5. The method of claim 1, wherein the composition comprises about 1 mg to about 100 mg of at least one flavonol.
6. The method of claim 1, wherein the composition comprises about 1 mg to about 12 mg of at least one carotenoid.
7. The composition of claim 1, wherein the flavanone is naringenin.
8. The composition of claim 1, wherein the flavonol is myricetin
9. The composition of claim 1, wherein the at least one carotenoid is selected from the group consisting of beta carotene, lycopene, or lutein.
10. The composition of claim 1, wherein the at least one carotenoid is beta carotene.
11. The composition of claim 1, wherein the flavanone is naringenin, wherein the flavonol is myricetin, and wherein the carotenoid is beta carotene.

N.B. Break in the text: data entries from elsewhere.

Lemma lookup_reason_known r : negb (is_null (lookup_reason r)) = true <-> r ∈ reason_codes.
Proof.
  unfold lookup_reason, reason_codes. rewrite list_elem_of_In, in_map_iff. split.
  - destruct (List.find _ _) as [[r' n]|] eqn:E; [|done]. intros _.
    apply find_some in E as [Hin Heq]. exists (r', n). simpl in *. simp_bool. by subst.
  - intros ([r' n] & <- & Hin). destruct (List.find _ reasonOrder) eqn:E; [done|].
    apply find_none with (x := (r', n)) in E; [|done]. simpl in E. by rewrite String.eqb_refl in E.
Qed.

Lemma rank_inj a b : a ∈ reason_codes -> b ∈ reason_codes -> rank a = rank b -> a = b.
Proof.
  unfold reason_codes. rewrite !list_elem_of_In. simpl. intros Ha Hb.
  repeat destruct Ha as [<-|Ha]; try done; repeat destruct Hb as [<-|Hb]; done.
Qed.

#[local] Instance rank_trans : Transitive rank_le.
Proof. intros a b c. unfold rank_le. lia. Qed.
#[local] Instance rank_total : Total rank_le.
Proof. intros a b. unfold rank_le. lia. Qed.

Lemma filter_codes_sorted f : StronglySorted rank_le (List.filter f reason_codes).
Proof.
  assert (forall l, StronglySorted rank_le l -> StronglySorted rank_le (List.filter f l)) as H.
  { induction 1 as [|a l Hs IH Ha]; simpl; [constructor|]. destruct (f a); [|done].
    constructor; [done|]. rewrite Forall_forall in *. intros x. rewrite list_elem_of_In, filter_In.
    rewrite <- list_elem_of_In. intros [? _]. auto. }
  apply H. unfold reason_codes. simpl. repeat constructor; unfold rank_le; vm_compute; discriminate.
Qed.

12. The composition of claim 1, wherein the composition further comprises one or more additional active agents.
13. The composition of claim 1, wherein the additional active agent comprises an anti-obesity agent.
14. The composition of claim 1 or claim 2, wherein the composition is provided as an injectable solution, an oral dose, a topical cream, a topical gel, or a medical food.
15. A method for local fat reduction, the method comprising administering to a site on a subject a therapeutically effective amount of the composition of claim 1 or claim 2.
16. A method for treating a subject afflicted with a metabolic disorder, the method comprising administering to a subject a therapeutically effective amount of the composition of claim 1 or claim 2.
17. The method of claim 16, wherein the metabolic disorder comprises an insulin resistance disease.
18. The method of claim 17, wherein the insulin resistance disease comprises type 2 diabetes, polycystic ovarian syndrome, nonalcoholic steatohepatitis, or metabolic syndrome.
19. The method of claim 16, wherein the metabolic disorder comprises obesity.